Lemma excused_step d kw rs rs' :
  NoDup (ids d) -> excused d rs -> step d kw rs rs' -> excused d rs'.
Proof.
  intros N X S.
  destruct S as [t rs Ht Hp Hup | t rs Ht _ Hr | t f w rs Ht _ Hr _
                | t f w rs Ht Hop Hr _ | t rs Ht Hr _ | t rs Ht Hr _
                | t u rs Ht Hp Hu He].
  - (* start *)
    apply (excused_change d rs); auto.
    + intros x. destruct (string_dec x (task_id t)) as [->|E].
      * rewrite upd_same. cbn [st]. right. right. right. split; [exact Hp | discriminate].
      * left. now rewrite upd_other.
    + intros t2 Ht2 Hs Hn.
      destruct (string_dec (task_id t2) (task_id t)) as [E|E].
      * rewrite E, upd_same in Hs. discriminate.
      * rewrite upd_other in Hs by exact E. contradiction.
  - apply excused_set_state; auto. discriminate.
  - apply excused_set_state; auto. discriminate.
  - (* the gate is closed *)
    apply (excused_change d rs); auto.
    + intros x. unfold skip_downstream.
      destruct (is_downstream d (task_id t) x); [cbn [st]; auto|].
      destruct (set_state_change rs (task_id t) Succeeded x) as (_ & Eo & Es).
      destruct (string_dec x (task_id t)) as [->|E].
      * rewrite Es by reflexivity. right. right. left. split; [exact Hr | discriminate].
      * left. now rewrite Eo.
    + intros t2 Ht2 Hs Hn. unfold skip_downstream in Hs.
      destruct (is_downstream d (task_id t) (task_id t2)) eqn:Ed.
      * apply is_downstream_task in Ed. destruct Ed as (t' & Ht' & E' & Hg).
        apply (same_task d t2 t' N Ht2 Ht') in E'. subst t'.
        exists (task_id t). split; [exact Hg|].
        unfold skip_downstream.
        destruct (is_downstream d (task_id t) (task_id t)); [left; reflexivity|].
        right. split.
        -- destruct (set_state_change rs (task_id t) Succeeded (task_id t)) as (_ & _ & Es).
           now apply Es.
        -- exists t, f. auto.
      * destruct (set_state_change rs (task_id t) Succeeded (task_id t2)) as (_ & Eo & Es).
        destruct (string_dec (task_id t2) (task_id t)) as [E|E].
        -- rewrite Es in Hs by exact E. discriminate.
        -- rewrite Eo in Hs by exact E. contradiction.
  - apply excused_set_state; auto. discriminate.
  - apply excused_set_state; auto. discriminate.
  - (* skip *)
    apply excused_set_state; auto.
    intros _ t2 Ht2 E. apply (same_task d t t2 N Ht Ht2) in E. subst t2.
    exists u. repeat split; auto.
    intros ->. rewrite Hp in He. discriminate.
Qed.

Lemma reachable_excused d kw rs :
  NoDup (ids d) -> reachable d kw rs -> excused d rs.
Proof.
  intros N R. induction R as [|rs rs' _ IH S].
  - intros t _ H. discriminate.
  - eapply excused_step; eauto.
Qed.

Lemma NoDup_crypto : NoDup (ids Crypto.dag).
Proof.
  cbn. repeat constructor; cbn; intros H;
    repeat (destruct H as [H|H]; [discriminate|]); exact H.
Qed.

Lemma NoDup_healthcare : NoDup (ids HealthcareDag.dag).
Proof.
  cbn. repeat constructor; cbn; intros H;
    repeat (destruct H as [H|H]; [discriminate|]); exact H.
Qed.

Lemma NoDup_self_confidence : NoDup (ids SelfConfidenceDag.dag).
Proof.
  cbn. repeat constructor; cbn; intros H;
    repeat (destruct H as [H|H]; [discriminate|]); exact H.
Qed.
(** * Air-quality rule classifier and metrics engine (aqi_predictor.cpp)

    A shallow embedding of the labelling rules, the per-label metrics and
    the evaluation driver of [aqi_predictor.cpp].

    - C++ [double] is the kernel's binary64 [float]; its operations are the
      IEEE-754 ones (round to nearest, ties to even), specified by
      [FloatAxioms] over [SpecFloat].
    - C++ [int] is a [Z] in the 32-bit two's-complement range; narrowing and
      increments are written with their wrap-around ([Int.wrap]).
    - [std::vector<int>] is a [list Z]; an index outside the vector is
      undefined behaviour in C++ and [None] here. *)

From Stdlib Require Import String Ascii.
From Stdlib Require Import ZArith List Lia Bool Floats Uint63.
From Stdlib Require Import Permutation.
Import ListNotations.

#[local] Set Warnings "-inexact-float".
#[local] Open Scope Z_scope.

(** ** 32-bit [int] *)

Module Int.

Definition INT_MIN : Z := -2147483648.
Definition INT_MAX : Z := 2147483647.

(** Reduction of an integer to the [int] range (two's complement). *)
Definition wrap (z : Z) : Z := (z + 2147483648) mod 4294967296 - 2147483648.

(** [c++] on an [int] counter. *)
Definition incr (c : Z) : Z := wrap (c + 1).

(** [int n = v.size()]: narrowing of a [size_t]. *)
Definition of_size (n : nat) : Z := wrap (Z.of_nat n).

Definition in_range (z : Z) : Prop := INT_MIN <= z <= INT_MAX.

End Int.

(** ** Conversions between [int], [size_t] and [double] *)

(** [(double)z] for an [int] [z]: exact, the magnitude is below [2^53]. *)
Definition double_of_int (z : Z) : float :=
  if z <? 0 then (- of_uint63 (Uint63.of_Z (- z)))%float
  else of_uint63 (Uint63.of_Z z).

(** [(double)n] for a [size_t] [n] (a vector's size stays below [2^63]). *)
Definition double_of_size (n : nat) : float :=
  of_uint63 (Uint63.of_Z (Z.of_nat n)).

(** ** Data structures *)

Record Sample := mkSample {
  Temperature : float;
  Humidity : float;
  CO2 : float;
  PM2_5 : float;
  PM10 : float;
  NO2 : float;
  O3 : float;
  WindSpeed : float;
  CityType : Z;      (* 0 = Rural, 1 = Urban *)
  AQI_Level : Z;     (* 0 Good, 1 Moderate, 2 Unhealthy, 3 Hazardous *)
  Health_Risk : Z    (* 0 Low, 1 Medium, 2 High *)
}.

Definition set_AQI_Level (s : Sample) (v : Z) : Sample :=
  mkSample (Temperature s) (Humidity s) (CO2 s) (PM2_5 s) (PM10 s) (NO2 s)
           (O3 s) (WindSpeed s) (CityType s) v (Health_Risk s).

Definition set_Health_Risk (s : Sample) (v : Z) : Sample :=
  mkSample (Temperature s) (Humidity s) (CO2 s) (PM2_5 s) (PM10 s) (NO2 s)
           (O3 s) (WindSpeed s) (CityType s) (AQI_Level s) v.

(** ** Labeling logic *)

(** The local [score] of [compute_aqi_level]: the weighted pollutant sum,
    evaluated left to right in [double] arithmetic. *)
Definition aqi_score (s : Sample) : float :=
  (0.3 * PM2_5 s + 0.2 * PM10 s + 0.1 * NO2 s + 0.05 * O3 s)%float.

Definition compute_aqi_level (s : Sample) : Z :=
  let score := aqi_score s in
  if (score <? 50)%float then 0
  else if (score <? 100)%float then 1
  else if (score <? 200)%float then 2
  else 3.

Definition compute_health_risk (s : Sample) : Z :=
  let aqi := AQI_Level s in
  if aqi =? 0 then 0
  else if aqi =? 1 then 1
  else if (aqi =? 2) && (CityType s =? 1) then 2
  else
    (* for hazardous or tricky cases, bias toward higher risk in urban areas *)
    if aqi =? 3 then 2
    else if CityType s =? 1 then 2 else 1.

(** ** Metrics *)

Record Metrics := mkMetrics {
  precision : float;
  recall : float;
  f1 : float;
  support : Z
}.

(** The three counters of the first loop of [compute_metrics_for_label]. *)
Record Confusion := mkConfusion { tp : Z; fp : Z; fn : Z }.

Work required | Copy all lines of the records that have the string "right" in them.

Problem solution |
      * rewrite upd_same. cbn [st]. right. right. right. split; [exact Hp | discriminate].
      * rewrite Es by reflexivity. right. right. left. split; [exact Hr | discriminate].
        right. split.
    evaluated left to right in [double] arithmetic. *)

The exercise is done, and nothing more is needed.